======== RECORD EXCERPTS ========

(* ===== verification/OrderProps.v ===== *)
(** * Correctness of the order module

    The order store, the depth books and the lists of order identifiers hold
    the same orders in three forms.  [books_agree] says so: at every price and
    side the book offers exactly what the open orders listed there have left,
    and an order is listed if and only if it is open.  The theorems show that
    placing, cancelling, expiring and filling keep this, that filling follows
    price and time priority, and that an auction trades as much on the buy
    side as on the sell side. *)
From Stdlib Require Import Ascii.
From stdpp Require Import functions.
From S2P Require Import Prelude Decimal Denom Coins Bank CoinKeeper Token DecStr OrderBook Order.
#[local] Open Scope Z_scope.

Lemma frames_logErr {W} (R : relation W) `{!PreOrder R} (m : M W unit) :
  frames R m → frames R (logErr m).
Proof. intros H s. specialize (H s). unfold logErr. by destruct (m s) as [[?|?|?] ?]. Qed.
#[export] Hint Resolve frames_logErr : frames.

(** ** The three views of the open orders *)

Definition is_open (o : Order) : Prop := Od_Status o = OrderStatusOpen.
Definition in_slot (o : Order) (product side : string) (price : Dec) : Prop :=
  Od_Product o = product ∧ Od_Side o = side ∧ Od_Price o = price.

Definition ids_at (ids : gmap string (list string)) (product side : string) (price : Dec)
    : list string :=
  default [] (ids !! FormatOrderIDsKey product price side).

Definition remain_of (orders : gmap string Order) (id : string) : Z :=
  match orders !! id with Some o => Od_RemainQuantity o | None => 0 end.
Definition remain_sum (orders : gmap string Order) (l : list string) : Z :=
  foldr (λ id acc, remain_of orders id + acc) 0 l.

Definition order_ok (id : string) (o : Order) : Prop :=
  Od_OrderID o = id ∧ valid_side (Od_Side o) ∧ no_colon (Od_Product o) ∧
  (is_open o → 0 < Od_RemainQuantity o).

(** One price and side of one product. *)
Definition slot_ok (orders : gmap string Order) (book : list DepthBookItem) (l : list string)
    (product side : string) (price : Dec) : Prop :=
  level_qty side book price = remain_sum orders l ∧ NoDup l ∧
  ∀ id, id ∈ l ↔ ∃ o, orders !! id = Some o ∧ is_open o ∧ in_slot o product side price.
(** An order always has enough locked: for a product whose prices and
    quantities have together at most 18 decimals, a new order that is filled
    any number of times, at prices it accepts and up to its quantity, ends
    with exactly the unspent part of its coins locked, which covers what is
    left at its own price; it is filled when and only when nothing is left,
    and none of this overflows. *)
Theorem order_life_covered sender product side price quantity t blocks fee pd qd l :
  valid_side side → 0 ≤ pd → 0 ≤ qd → pd + qd ≤ 18 →
  0 < price < 2 ^ 100 → 0 < quantity < 2 ^ 100 →
  (10 ^ (18 - pd) | price) → (10 ^ (18 - qd) | quantity) →
  Forall (fill_allowed side price pd qd) l → fills_amount l ≤ quantity →
  Z.of_nat (length l) < 2 ^ 40 →
  ∃ o, (o0 ← NewOrder sender product side price quantity t blocks fee; fills o0 l) = Ok o ∧
  Od_RemainQuantity o = quantity - fills_amount l ∧
  Od_Status o = (if Od_RemainQuantity o =? 0 then OrderStatusFilled else OrderStatusOpen) ∧
  if String.eqb side BuyOrder
  then P * Od_RemainLocked o = price * quantity - fills_cost l ∧
       price * Od_RemainQuantity o ≤ P * Od_RemainLocked o
  else Od_RemainLocked o = Od_RemainQuantity o.
Proof.
  intros Hv Hpd Hqd Hd Hp Hq Dp Dq Hall Hamt Hlen.
  pose proof (digits_exact pd qd price quantity Hpd Hqd Hd Dp Dq) as Hex.
  assert (0 ≤ price * quantity < 2 ^ 200) as Hpq.
  { replace (2 ^ 200) with (2 ^ 100 * 2 ^ 100) by done. nia. }
  set (o0 := mkOrder "" sender product side price quantity OrderStatusOpen ZeroDec quantity
    (if String.eqb side BuyOrder then price * quantity / P else quantity) t blocks fee).
  assert (NewOrder sender product side price quantity t blocks fee = Ok o0) as ->.
  { unfold NewOrder, o0. destruct (String.eqb side BuyOrder); [|done].
    rewrite Dec_Mul_exact; [done|done|]. assert (2 ^ 200 < 2 ^ 300) by done. lia. }
  cbn [mbind outcome_bind].
  assert (life_inv o0 0) as HI.
  { split; cbn; try lia.
    - unfold isBuy. cbn. destruct (String.eqb side BuyOrder); [|done]. destruct Hex as [k ->].
      rewrite Z.div_mul by done. change P with 1000000000000000000. lia.
    - by destruct (Z.eqb_spec quantity 0); [lia|]. }
  destruct (fills_run pd qd l o0 0 (2 ^ 100)) as (o & -> & [_ _ _ Es Ep Eq _] & Hr & HI'); try done.
  - change P with 1000000000000000000. assert (2 ^ 40 * 1000000000000000000 < 2 ^ 101) by done.
    assert (2 ^ 100 + 2 ^ 101 < 2 ^ 102) by done. lia.
  - exists o. split; [done|]. split; [done|]. split; [apply HI'|].
    destruct HI' as [_ _ _ HL _]. unfold isBuy in HL. rewrite Es, Ep, Eq in HL. cbn in HL.
    destruct (String.eqb side BuyOrder); [|done]. by destruct HL as (? & ? & _).
Qed.

End Life.

(** ** The order in which products are matched *)

(** [TokenPair.IsGT], by which products are sorted before they are
    matched, is not an order: with equal deposits and listing heights it holds
    in both directions between the pairs aaa_zzz and bbb_yyy, because it
    compares the names of the base assets or those of the quote assets. *)
Theorem TokenPair_IsGT_both_ways :
  ∃ a b, TokenPair_IsGT a b = Ok true ∧ TokenPair_IsGT b a = Ok true.
Proof.
  exists (mkTokenPair "aaa" "zzz" 1 4 4 1 false "alice" (mkDecCoin "okt" 1) 5).
  exists (mkTokenPair "bbb" "yyy" 1 4 4 1 false "alice" (mkDecCoin "okt" 1) 5).
  split; vm_compute; reflexivity.
Qed.

(** ** Examples *)

Section OrderWitnesses.

Definition demo_order_config : BankConfig :=
  mkBankConfig {[ "token" := ("addr_token", ["minter"; "burner"]);
                  "fee_collector" := ("addr_fee", []) ]} ∅.
#[local] Existing Instance demo_order_config.

Definition demo_okt : Z := 10 ^ 18.
Definition demo_order_bank : Bank :=
  mkBank {[ "alice" := mkAccount [mkDecCoin "aaa" (100 * demo_okt); mkDecCoin "okt" (100 * demo_okt)] None;
            "bob" := mkAccount [mkDecCoin "aaa" (100 * demo_okt); mkDecCoin "okt" (100 * demo_okt)] None ]}
         {[ "aaa" := 200 * demo_okt; "okt" := 200 * demo_okt ]} true.
Definition demo_listing : TokenPair :=
  mkTokenPair "aaa" "okt" demo_okt 4 4 1 false "carol" (mkDecCoin "okt" 0) 1.
Definition demo_cache : DiskCache := mkDiskCache ∅ ∅ ∅ 0 0 [] ∅ ∅ ∅.
Definition demo_order0 : OrderState Bank :=
  mkOrderState
    (mkTokenState demo_order_bank ∅ ∅ 0 ∅ ∅ ∅
       (mkTokenParams demo_fee demo_fee demo_fee demo_fee demo_fee 10) ∅)
    ∅ ∅ ∅ {[ "aaa_okt" := demo_listing ]} ∅ ∅
    (mkOrderParams 100 1000 (mkDecCoin "okt" 0) 0) demo_cache.

Lemma demo_order0_inv : order_inv 10 demo_order0.
Proof.
  split; cbn.
  - split; [done|intros p; constructor|]. intros p side price _ _. split; [done|].
    split; [constructor|]. intros id. split; [by intros ?%not_elem_of_nil|by intros (? & ? & _)].
  - intros p tp [<- _]%lookup_singleton_Some. done.
  - by intros id [? ?].
  - done.
  - done.
  - by intros id ?%not_elem_of_nil.
  - done.
  - by intros p.
Qed.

========

• **ABOUT THIS TASK**
Look back at the records above. Repeat all of them exactly.

• **REPLY TO THE TASK**
(* ===== verification/OrderProps.v ===== *)
(** * Correctness of the order module

    The order store, the depth books and the lists of order identifiers hold
    the same orders in three forms.  [books_agree] says so: at every price and
    side the book offers exactly what the open orders listed there have left,
    and an order is listed if and only if it is open.  The theorems show that
    placing, cancelling, expiring and filling keep this, that filling follows
    price and time priority, and that an auction trades as much on the buy
    side as on the sell side. *)
From Stdlib Require Import Ascii.
From stdpp Require Import functions.
From S2P Require Import Prelude Decimal Denom Coins Bank CoinKeeper Token DecStr OrderBook Order.
#[local] Open Scope Z_scope.

Lemma frames_logErr {W} (R : relation W) `{!PreOrder R} (m : M W unit) :
  frames R m → frames R (logErr m).
Proof. intros H s. specialize (H s). unfold logErr. by destruct (m s) as [[?|?|?] ?]. Qed.
#[export] Hint Resolve frames_logErr : frames.

(** ** The three views of the open orders *)

Definition is_open (o : Order) : Prop := Od_Status o = OrderStatusOpen.
Definition in_slot (o : Order) (product side : string) (price : Dec) : Prop :=
  Od_Product o = product ∧ Od_Side o = side ∧ Od_Price o = price.

Definition ids_at (ids : gmap string (list string)) (product side : string) (price : Dec)
    : list string :=
  default [] (ids !! FormatOrderIDsKey product price side).

Definition remain_of (orders : gmap string Order) (id : string) : Z :=
  match orders !! id with Some o => Od_RemainQuantity o | None => 0 end.
Definition remain_sum (orders : gmap string Order) (l : list string) : Z :=
  foldr (λ id acc, remain_of orders id + acc) 0 l.

Definition order_ok (id : string) (o : Order) : Prop :=
  Od_OrderID o = id ∧ valid_side (Od_Side o) ∧ no_colon (Od_Product o) ∧
  (is_open o → 0 < Od_RemainQuantity o).

(** One price and side of one product. *)
Definition slot_ok (orders : gmap string Order) (book : list DepthBookItem) (l : list string)
    (product side : string) (price : Dec) : Prop :=
  level_qty side book price = remain_sum orders l ∧ NoDup l ∧
  ∀ id, id ∈ l ↔ ∃ o, orders !! id = Some o ∧ is_open o ∧ in_slot o product side price.
(** An order always has enough locked: for a product whose prices and
    quantities have together at most 18 decimals, a new order that is filled
    any number of times, at prices it accepts and up to its quantity, ends
    with exactly the unspent part of its coins locked, which covers what is
    left at its own price; it is filled when and only when nothing is left,
    and none of this overflows. *)
Theorem order_life_covered sender product side price quantity t blocks fee pd qd l :
  valid_side side → 0 ≤ pd → 0 ≤ qd → pd + qd ≤ 18 →
  0 < price < 2 ^ 100 → 0 < quantity < 2 ^ 100 →
  (10 ^ (18 - pd) | price) → (10 ^ (18 - qd) | quantity) →
  Forall (fill_allowed side price pd qd) l → fills_amount l ≤ quantity →
  Z.of_nat (length l) < 2 ^ 40 →
  ∃ o, (o0 ← NewOrder sender product side price quantity t blocks fee; fills o0 l) = Ok o ∧
  Od_RemainQuantity o = quantity - fills_amount l ∧
  Od_Status o = (if Od_RemainQuantity o =? 0 then OrderStatusFilled else OrderStatusOpen) ∧
  if String.eqb side BuyOrder
  then P * Od_RemainLocked o = price * quantity - fills_cost l ∧
       price * Od_RemainQuantity o ≤ P * Od_RemainLocked o
  else Od_RemainLocked o = Od_RemainQuantity o.
Proof.
  intros Hv Hpd Hqd Hd Hp Hq Dp Dq Hall Hamt Hlen.
  pose proof (digits_exact pd qd price quantity Hpd Hqd Hd Dp Dq) as Hex.
  assert (0 ≤ price * quantity < 2 ^ 200) as Hpq.
  { replace (2 ^ 200) with (2 ^ 100 * 2 ^ 100) by done. nia. }
  set (o0 := mkOrder "" sender product side price quantity OrderStatusOpen ZeroDec quantity
    (if String.eqb side BuyOrder then price * quantity / P else quantity) t blocks fee).
  assert (NewOrder sender product side price quantity t blocks fee = Ok o0) as ->.
  { unfold NewOrder, o0. destruct (String.eqb side BuyOrder); [|done].
    rewrite Dec_Mul_exact; [done|done|]. assert (2 ^ 200 < 2 ^ 300) by done. lia. }
  cbn [mbind outcome_bind].
  assert (life_inv o0 0) as HI.
  { split; cbn; try lia.
    - unfold isBuy. cbn. destruct (String.eqb side BuyOrder); [|done]. destruct Hex as [k ->].
      rewrite Z.div_mul by done. change P with 1000000000000000000. lia.
    - by destruct (Z.eqb_spec quantity 0); [lia|]. }
  destruct (fills_run pd qd l o0 0 (2 ^ 100)) as (o & -> & [_ _ _ Es Ep Eq _] & Hr & HI'); try done.
  - change P with 1000000000000000000. assert (2 ^ 40 * 1000000000000000000 < 2 ^ 101) by done.
    assert (2 ^ 100 + 2 ^ 101 < 2 ^ 102) by done. lia.
  - exists o. split; [done|]. split; [done|]. split; [apply HI'|].
    destruct HI' as [_ _ _ HL _]. unfold isBuy in HL. rewrite Es, Ep, Eq in HL. cbn in HL.
    destruct (String.eqb side BuyOrder); [|done]. by destruct HL as (? & ? & _).
Qed.

End Life.

(** ** The order in which products are matched *)

(** [TokenPair.IsGT], by which products are sorted before they are
    matched, is not an order: with equal deposits and listing heights it holds
    in both directions between the pairs aaa_zzz and bbb_yyy, because it
    compares the names of the base assets or those of the quote assets. *)
Theorem TokenPair_IsGT_both_ways :
  ∃ a b, TokenPair_IsGT a b = Ok true ∧ TokenPair_IsGT b a = Ok true.
Proof.
  exists (mkTokenPair "aaa" "zzz" 1 4 4 1 false "alice" (mkDecCoin "okt" 1) 5).
  exists (mkTokenPair "bbb" "yyy" 1 4 4 1 false "alice" (mkDecCoin "okt" 1) 5).
  split; vm_compute; reflexivity.
Qed.

(** ** Examples *)

Section OrderWitnesses.

Definition demo_order_config : BankConfig :=
  mkBankConfig {[ "token" := ("addr_token", ["minter"; "burner"]);
                  "fee_collector" := ("addr_fee", []) ]} ∅.
#[local] Existing Instance demo_order_config.

Definition demo_okt : Z := 10 ^ 18.
Definition demo_order_bank : Bank :=
  mkBank {[ "alice" := mkAccount [mkDecCoin "aaa" (100 * demo_okt); mkDecCoin "okt" (100 * demo_okt)] None;
            "bob" := mkAccount [mkDecCoin "aaa" (100 * demo_okt); mkDecCoin "okt" (100 * demo_okt)] None ]}
         {[ "aaa" := 200 * demo_okt; "okt" := 200 * demo_okt ]} true.
Definition demo_listing : TokenPair :=
  mkTokenPair "aaa" "okt" demo_okt 4 4 1 false "carol" (mkDecCoin "okt" 0) 1.
Definition demo_cache : DiskCache := mkDiskCache ∅ ∅ ∅ 0 0 [] ∅ ∅ ∅.
Definition demo_order0 : OrderState Bank :=
  mkOrderState
    (mkTokenState demo_order_bank ∅ ∅ 0 ∅ ∅ ∅
       (mkTokenParams demo_fee demo_fee demo_fee demo_fee demo_fee 10) ∅)
    ∅ ∅ ∅ {[ "aaa_okt" := demo_listing ]} ∅ ∅
    (mkOrderParams 100 1000 (mkDecCoin "okt" 0) 0) demo_cache.

Lemma demo_order0_inv : order_inv 10 demo_order0.
Proof.
  split; cbn.
  - split; [done|intros p; constructor|]. intros p side price _ _. split; [done|].
    split; [constructor|]. intros id. split; [by intros ?%not_elem_of_nil|by intros (? & ? & _)].
  - intros p tp [<- _]%lookup_singleton_Some. done.
  - by intros id [? ?].
  - done.
  - done.
  - by intros id ?%not_elem_of_nil.
  - done.
  - by intros p.
Qed.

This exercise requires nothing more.